Of course, this is all theory. On any given day, a wrestler can beat a traditional karate-ka, and a traditional karate-ka can beat a (kick)boxer, in part because no one fits squarely into each of these theoretical descriptions of the styles. Nothing I’m saying is designed to characterize any of these styles as “bad,” and if you infer otherwise it’s because you’re not paying attention or are allowing your insecurities to cloud your reading comprehension. I’m sure Randy Couture’s ‘inferior’ striking defense is more than enough to defend from my strikes. This is all relative. Note well that I’m very proud of my black belt in Tae Kwon Do, one of the most maligned martial arts in America. That criticism of TKD smacks of ignorance. Even though I have no need to kick a soldier off of a horse in my culture, it’s still valuable to learn how to throw a flying side kick. Of course, I have to concede that Judo is better than Karate.

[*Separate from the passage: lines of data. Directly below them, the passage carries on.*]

(* ===== verification/Text.v ===== *)
(** * Text: what the components use of [str]

    A [&str] as the list of its code points: whitespace, lines, fields,
    prefixes and the parsing of unsigned integers, as the standard library
    documents them, with the lemmas that read back formatted text. *)
From stdpp Require Import pretty.
From S2P Require Import Prelude Bytes.

Notation char := N (only parsing).

(** [char::is_whitespace]: the Unicode property White_Space. *)
Definition is_whitespace (c : char) : bool :=
  between 9 13 c || (c =? 32)%N || (c =? 133)%N || (c =? 160)%N || (c =? 5760)%N ||
  between 8192 8202 c || (c =? 8232)%N || (c =? 8233)%N || (c =? 8239)%N || (c =? 8287)%N ||
  (c =? 12288)%N.

(** [split_whitespace]: the maximal runs of other characters; [cur] is the
    run being read. *)
Fixpoint fields_go (cur s : list char) : list (list char) :=
  match s with
  | [] => if cur is [] then [] else [cur]
  | c :: s =>
      if is_whitespace c then (if cur is [] then fields_go [] s else cur :: fields_go [] s)
      else fields_go (cur ++ [c]) s
  end.
Definition split_whitespace (s : list char) : list (list char) := fields_go [] s.

(** [lines]: cut after each newline; a terminated line loses its newline and
    a carriage return before it. *)
Definition strip_cr (l : list char) : list char :=
  match last l with
  | Some 13%N => take (length l - 1) l
  | _ => l
  end.
Fixpoint lines_go (cur s : list char) : list (list char) :=
  match s with
  | [] => if cur is [] then [] else [cur]
  | c :: s => if (c =? 10)%N then strip_cr cur :: lines_go [] s else lines_go (cur ++ [c]) s
  end.
Definition lines (s : list char) : list (list char) := lines_go [] s.

Fixpoint strip_prefix (p s : list char) : option (list char) :=
  match p, s with
  | [], _ => Some s
  | a :: p, b :: s => if (a =? b)%N then strip_prefix p s else None
  | _ :: _, [] => None
  end.
Definition starts_with (p s : list char) : bool := bool_decide (is_Some (strip_prefix p s)).

(** [split_once] at a character. *)
Fixpoint split_once (d : char) (s : list char) : option (list char * list char) :=
  match s with
  | [] => None
  | c :: s => if (c =? d)%N then Some ([], s) else
      '(a, b) ← split_once d s; Some (c :: a, b)
  end.

Fixpoint trim_start (s : list char) : list char :=
  match s with
  | c :: r => if is_whitespace c then trim_start r else s
  | [] => []
  end.
Definition trim (s : list char) : list char := reverse (trim_start (reverse (trim_start s))).

(** [parse] of an unsigned integer with the greatest value [max]: an optional
    plus sign, then digits; an empty text, a lone sign, another character and
    an overflow are errors. *)
Definition push_dec (max : N) (acc : option N) (c : char) : option N :=
  acc ≫= λ n,
    if between 48 57 c then
      let m := (n * 10 + (c - 48))%N in if (m <=? max)%N then Some m else None
    else None.
Definition parse_uint (max : N) (s : list char) : option N :=
  match s with
  | [] => None
  | 43%N :: [] => None
  | 43%N :: s => foldl (push_dec max) (Some 0%N) s
  | _ => foldl (push_dec max) (Some 0%N) s
  end.

(** [split] at a character: one piece more than there are separators. *)
Fixpoint split_go (d : char) (cur s : list char) : list (list char) :=
  match s with
  | [] => [cur]
  | c :: s => if (c =? d)%N then cur :: split_go d [] s else split_go d (cur ++ [c]) s
  end.
Definition split (d : char) (s : list char) : list (list char) := split_go d [] s.

(** [rfind]: the last position at which a pattern occurs. *)
Fixpoint rfind (p s : list char) : option nat :=
  match s with
  | [] => if p is [] then Some 0 else None
  | _ :: s' =>
      match rfind p s' with
      | Some i => Some (S i)
      | None => if starts_with p s then Some 0 else None
      end
  end.

(** [to_uppercase], exact on the characters whose upper case is ASCII; the
    upper case of any other character has a character beyond ASCII, so it is
    kept here: a comparison with an ASCII text fails either way. *)
Definition upper_char (c : char) : list char :=
  if between 97 122 c then [c - 32]%N
  else if (c =? 223)%N then [83; 83]%N          (* sharp s *)
  else if (c =? 305)%N then [73]%N              (* dotless i *)
  else if (c =? 383)%N then [83]%N              (* long s *)
  else if (c =? 64256)%N then [70; 70]%N        (* ligatures ff to st *)
  else if (c =? 64257)%N then [70; 73]%N
  else if (c =? 64258)%N then [70; 76]%N
  else if (c =? 64259)%N then [70; 70; 73]%N
  else if (c =? 64260)%N then [70; 70; 76]%N
  else if (c =? 64261)%N then [83; 84]%N
  else if (c =? 64262)%N then [83; 84]%N
  else [c].
Definition to_uppercase (s : list char) : list char := s ≫= upper_char.
(** [to_ascii_lowercase] of a character. *)
Definition lower_ascii (c : char) : char := (if between 65 90 c then c + 32 else c)%N.

(** ** Reading back *)

Definition digits (l : list char) : Prop := Forall (λ c, between 48 57 c = true) l.
(** A character that is neither whitespace nor a digit separator. *)
Definition word (l : list char) : Prop := Forall (λ c, is_whitespace c = false) l ∧ l ≠ [].

Lemma digit_not_space c : between 48 57 c = true → is_whitespace c = false.
Proof.
  unfold is_whitespace, between. intros [?%N.leb_le ?%N.leb_le]%andb_true_iff.
  repeat (apply orb_false_iff; split); try (apply andb_false_iff); repeat case_N; try lia; auto.
Qed.

Lemma pretty_digit d : (d < 10)%N → Ascii.N_of_ascii (pretty_N_char d) = (48 + d)%N.
Proof.
  intros Hd. assert (d ∈ [0; 1; 2; 3; 4; 5; 6; 7; 8; 9]%N) as Hin.
  { rewrite !elem_of_cons. lia. }
  repeat (apply elem_of_cons in Hin as [->|Hin]; [done|]). by apply elem_of_nil in Hin.
Qed.

(** The digits of [pretty], most significant first. *)
Lemma fmt_dec_go n s : ∃ l, digits l ∧ str (pretty_N_go n s) = l ++ str s ∧
  (∀ max a, (n + a * 10 ^ N.of_nat (length l) ≤ max)%N →
    foldl (push_dec max) (Some a) l = Some (n + a * 10 ^ N.of_nat (length l))%N).
Proof.
  revert s. induction (N.lt_wf_0 n) as [n _ IH]. intros s.
  destruct (decide (0 < n)%N) as [Hn|Hn].
  2:{ assert (n = 0%N) as -> by lia. rewrite pretty_N_go_0. exists []. split_and!; [constructor|done|].
      intros max a _. simpl. f_equal. lia. }
  rewrite pretty_N_go_step by done.
  assert (n / 10 < n)%N by (apply N.div_lt; [done|lia]).
  destruct (IH (n / 10)%N ltac:(done) (String (pretty_N_char (n `mod` 10)) s))
    as (l & Hl & Heq & Hfold).
  pose proof (N.mod_lt n 10 ltac:(done)) as Hmod.
  assert (Hc : str (String (pretty_N_char (n `mod` 10)) s) = ((48 + n `mod` 10) :: str s)%N).
  { unfold str. simpl. f_equal. by apply pretty_digit. }
  exists (l ++ [48 + n `mod` 10])%N. split_and!.
  - apply Forall_app. split; [done|]. constructor; [|constructor].
    unfold between. apply andb_true_iff. split; apply N.leb_le; lia.
  - rewrite Heq, Hc. by rewrite <- app_assoc.
  - intros max a. rewrite length_app, foldl_app. simpl.
    rewrite Nat.add_1_r, Nat2N.inj_succ, N.pow_succ_r'. intros Hmax.
    pose proof (N.Div0.div_mod n 10) as Hdm.
    rewrite (Hfold max a) by nia. unfold push_dec at 1. cbn.
    assert (between 48 57 (48 + n `mod` 10) = true) as ->.
    { unfold between. apply andb_true_iff. split; apply N.leb_le; lia. }
    replace ((n `div` 10 + a * 10 ^ N.of_nat (length l)) * 10 + (48 + n `mod` 10 - 48))%N
      with (n + a * (10 * 10 ^ N.of_nat (length l)))%N by nia.
    apply N.leb_le in Hmax as ->. done.
Qed.

Lemma fmt_dec_parse n max : (n ≤ max)%N →
  digits (fmt_dec n) ∧ fmt_dec n ≠ [] ∧ parse_uint max (fmt_dec n) = Some n.
Proof.
  intros Hmax. unfold fmt_dec, pretty, pretty_N. case_decide as Hz.
  { subst n. split_and!; [by repeat constructor|done|]. vm_compute. by destruct max. }
  destruct (fmt_dec_go n "") as (l & Hl & Heq & Hfold). change (str "") with (@nil N) in Heq.
  rewrite app_nil_r in Heq. rewrite Heq.
  assert (Hne : l ≠ []).
  { intros ->. specialize (Hfold n 0%N ltac:(lia)). simpl in Hfold. injection Hfold. lia. }
  split_and!; [done|done|]. pose proof (Hfold max 0%N) as Hf. rewrite N.mul_0_l, N.add_0_r in Hf.
  rewrite <- (Hf Hmax). unfold parse_uint. destruct l as [|c l]; [done|].
  apply Forall_cons in Hl as [Hc _]. apply andb_true_iff in Hc as [?%N.leb_le _].
  assert (c ≠ 43%N) by lia.
  destruct c as [|p]; [done|]. repeat (destruct p as [p|p|]; try done).
Qed.

(** ** Lines and fields of rendered text *)

Definition unbroken (l : list char) : Prop := 10%N ∉ l ∧ last l ≠ Some 13%N.

Lemma lines_go_app cur l s : 10%N ∉ l → lines_go cur (l ++ s) = lines_go (cur ++ l) s.
Proof.
  revert cur. induction l as [|c l IH]; intros cur Hl; [by rewrite app_nil_r|].
  apply not_elem_of_cons in Hl as [Hc Hl]. simpl. apply not_eq_sym, N.eqb_neq in Hc as ->.
  rewrite IH by done. by rewrite <- app_assoc.
Qed.

Lemma lines_cons l s : unbroken l → lines (l ++ 10%N :: s) = l :: lines s.
Proof.
  intros [Hl Hcr]. unfold lines. rewrite lines_go_app by done. simpl. f_equal.
  unfold strip_cr. repeat case_match; by simplify_eq.
Qed.

(** The lines of a text made of lines. *)
Definition text_of (ls : list (list char)) : list char := ls ≫= λ l, l ++ [10%N].

Lemma lines_text_of ls : Forall unbroken ls → lines (text_of ls) = ls.
Proof.
  induction 1 as [|l ls Hl _ IH]; [done|]. cbn. rewrite <- app_assoc. simpl.
  rewrite lines_cons by done. f_equal. done.
Qed.

(** The fields, each after one space. *)
Definition spaced (ws : list (list char)) : list char := ws ≫= λ w, 32%N :: w.

Lemma fields_go_word cur w s :
  Forall (λ c, is_whitespace c = false) w → fields_go cur (w ++ s) = fields_go (cur ++ w) s.
Proof.
  revert cur. induction w as [|c w IH]; intros cur Hw; [by rewrite app_nil_r|].
  apply Forall_cons in Hw as [Hc Hw]. simpl. rewrite Hc, IH by done. by rewrite <- app_assoc.
Qed.

Lemma fields_go_spaced ws cur :
  Forall word ws → fields_go cur (spaced ws) = (if cur is [] then [] else [cur]) ++ ws.
Proof.
  intros Hws. revert cur. induction Hws as [|w ws [Hw Hne] _ IH]; intros cur; [by destruct cur|].
  cbn. fold (spaced ws). change (is_whitespace 32) with true. cbn.
  assert (fields_go [] (w ++ spaced ws) = w :: ws) as ->; [|by destruct cur].
  rewrite fields_go_word by done. simpl. rewrite IH. by destruct w.
Qed.

Lemma split_spaced ws : Forall word ws → split_whitespace (spaced ws) = ws.
Proof. intros Hws. unfold split_whitespace. by rewrite fields_go_spaced. Qed.

Lemma split_word_spaced w ws : word w → Forall word ws → split_whitespace (w ++ spaced ws) = w :: ws.
Proof.
  intros [Hw Hne] Hws. unfold split_whitespace. rewrite fields_go_word, fields_go_spaced by done.
  by destruct w.
Qed.

Lemma digits_word l : digits l → l ≠ [] → word l.
Proof. intros Hl Hne. split; [|done]. eapply Forall_impl; [done|]. simpl. apply digit_not_space. Qed.

Lemma fmt_dec_word n : word (fmt_dec n).
Proof. destruct (fmt_dec_parse n n) as (? & ? & _); [lia|]. by apply digits_word. Qed.

Lemma strip_prefix_app p s : strip_prefix p (p ++ s) = Some s.
Proof. induction p as [|a p IH]; [done|]. simpl. by rewrite N.eqb_refl. Qed.

Lemma split_once_app d a b : d ∉ a → split_once d (a ++ d :: b) = Some (a, b).
Proof.
  induction a as [|c a IH]; intros Ha; simpl; [by rewrite N.eqb_refl|].
  apply not_elem_of_cons in Ha as [Hc Ha]. apply not_eq_sym, N.eqb_neq in Hc as ->. by rewrite IH.
Qed.

(** A word is not trimmed, the spaces around it are. *)
Lemma trim_word w : word w → trim (32%N :: w) = w.
Proof.
  intros [Hw Hne]. unfold trim. change (trim_start (32%N :: w)) with (trim_start w).
  assert (Hts : ∀ l, Forall (λ c, is_whitespace c = false) l → trim_start l = l).
  { intros l. destruct 1 as [|c l Hc _]; [done|]. simpl. by rewrite Hc. }
  rewrite (Hts w) by done. rewrite Hts by by apply Forall_reverse. by rewrite reverse_involutive.
Qed.

(** A line without trailing whitespace, whose only whitespace is spaces. *)
Definition plain (c : char) : Prop := c = 32%N ∨ is_whitespace c = false.
Definition neat (l : list char) : Prop :=
  Forall plain l ∧ ∃ c, last l = Some c ∧ is_whitespace c = false.

Lemma neat_app l l' : Forall plain l → neat l' → neat (l ++ l').
Proof.
  intros Hl (Hl' & c & Hc & Hw). split; [by apply Forall_app|].
  exists c. split; [|done]. rewrite last_app, Hc. done.
Qed.

Lemma word_plain w : word w → Forall plain w.
Proof. intros [Hw _]. eapply Forall_impl; [done|]. by right. Qed.

Lemma word_neat w : word w → neat w.
Proof.
  intros Hw. split; [by apply word_plain|]. destruct Hw as [Hw Hne].
  destruct (last w) as [c|] eqn:Hc; [|by apply last_None in Hc].
  exists c. split; [done|]. apply last_Some in Hc as [l ->]. apply Forall_app in Hw as [_ Hw].
  by inversion Hw.
Qed.

Lemma neat_spaced ws : ws ≠ [] → Forall word ws → neat (spaced ws).
Proof.
  intros Hne Hws. destruct ws as [|w ws _] using rev_ind; [done|].
  apply Forall_app in Hws as [Hws Hw]. apply Forall_cons in Hw as [Hw _].
  unfold spaced. rewrite bind_app. cbn. rewrite app_nil_r.
  apply neat_app.
  - clear Hne. induction Hws as [|w' ws Hw' _ IH]; [constructor|]. simpl.
    constructor; [by left|]. apply Forall_app. split; [by apply word_plain|done].
  - apply (neat_app [32%N]); [by repeat constructor|by apply word_neat].
Qed.

Lemma neat_unbroken l : neat l → unbroken l.
Proof.
  intros (Hl & c & Hc & Hw). split.
  - intros Hin. rewrite Forall_forall in Hl. by destruct (Hl _ Hin).
  - rewrite Hc. by intros [= ->].
Qed.

(** ** Searching *)

Lemma starts_with_spec p s : starts_with p s = true ↔ ∃ r, s = p ++ r.
Proof.
  unfold starts_with. rewrite bool_decide_eq_true. split.
  - revert s. induction p as [|a p IH]; intros [|b s] [r Hr]; simpl in *; try done; eauto.
    destruct (N.eqb_spec a b) as [->|]; [|done].
    destruct (IH s (ex_intro _ r Hr)) as [r' ->]. eauto.
  - intros [r ->]. rewrite strip_prefix_app. eauto.
Qed.

Lemma rfind_Some p s i : rfind p s = Some i → ∃ r, s = take i s ++ p ++ r.
Proof.
  revert i. induction s as [|c s IH]; intros i; simpl.
  - destruct p; [|done]. intros [= <-]. by exists [].
  - destruct (rfind p s) as [j|].
    + intros [= <-]. destruct (IH j eq_refl) as [r Hr]. exists r. simpl. by f_equal.
    + destruct (starts_with p (c :: s)) eqn:Hp; [|done]. intros [= <-].
      apply starts_with_spec in Hp as [r Hr]. by exists r.
Qed.

Lemma rfind_drop p s i k : rfind p s = Some i → k ≤ i → rfind p (drop k s) = Some (i - k).
Proof.
  revert i k. induction s as [|c s IH]; intros i k.
  - simpl. destruct p; [|done]. intros [= <-] ?. assert (k = 0) as -> by lia. done.
  - destruct k as [|k]; [by rewrite drop_0, Nat.sub_0_r|]. simpl.
    destruct (rfind p s) as [j|] eqn:Hj.
    + intros [= <-] ?. rewrite Nat.sub_succ. apply IH; [done|lia].
    + case_match; [|done]. intros [= <-]. lia.
Qed.

Lemma rfind_char_None d s : rfind [d] s = None → d ∉ s.
Proof.
  induction s as [|c s IH]; simpl; [intros _; apply not_elem_of_nil|].
  destruct (rfind [d] s); [done|]. destruct (starts_with [d] (c :: s)) eqn:Hs; [done|].
  intros _. rewrite not_elem_of_cons. split; [|by apply IH]. intros ->.
  assert (starts_with [c] (c :: s) = true) as Ht by (apply starts_with_spec; by exists s). congruence.
Qed.

Lemma rfind_char_last d s i : rfind [d] s = Some i → d ∉ drop (S i) s.
Proof.
  revert i. induction s as [|c s IH]; intros i; simpl; [done|].
  destruct (rfind [d] s) as [j|] eqn:Hj.
  - intros [= <-]. by apply IH.
  - destruct (starts_with [d] (c :: s)); [|done]. intros [= <-]. rewrite drop_0.
    by apply rfind_char_None.
Qed.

My points are that 1) each style has it’s own strengths and weaknesses; 2) the odds are in favor of the person with a stylistic advantage; and 3) at the highest level of competition, the fighters are quite adept at exploiting their opponents’ weaknesses. For those who are offended by my analysis because it disrupts their worldview, the proof is in the data we have. Shogun Rua is way past his prime, as is evidenced by the fact that every fight he’s had in the UFC has been either an embarrassment and/or irrelevant, yet somehow he manages to take the light-heavyweight title from the otherwise unbeatable, unsolvable Lyoto Machida. I also see much more data in our future coming from John Makdessi.

Until you come up with a detailed, logical explanation explaining the last two years of MMA, I’m going with my analysis. (If you’re a typical MMA Journalist, I won’t hold my breath waiting.)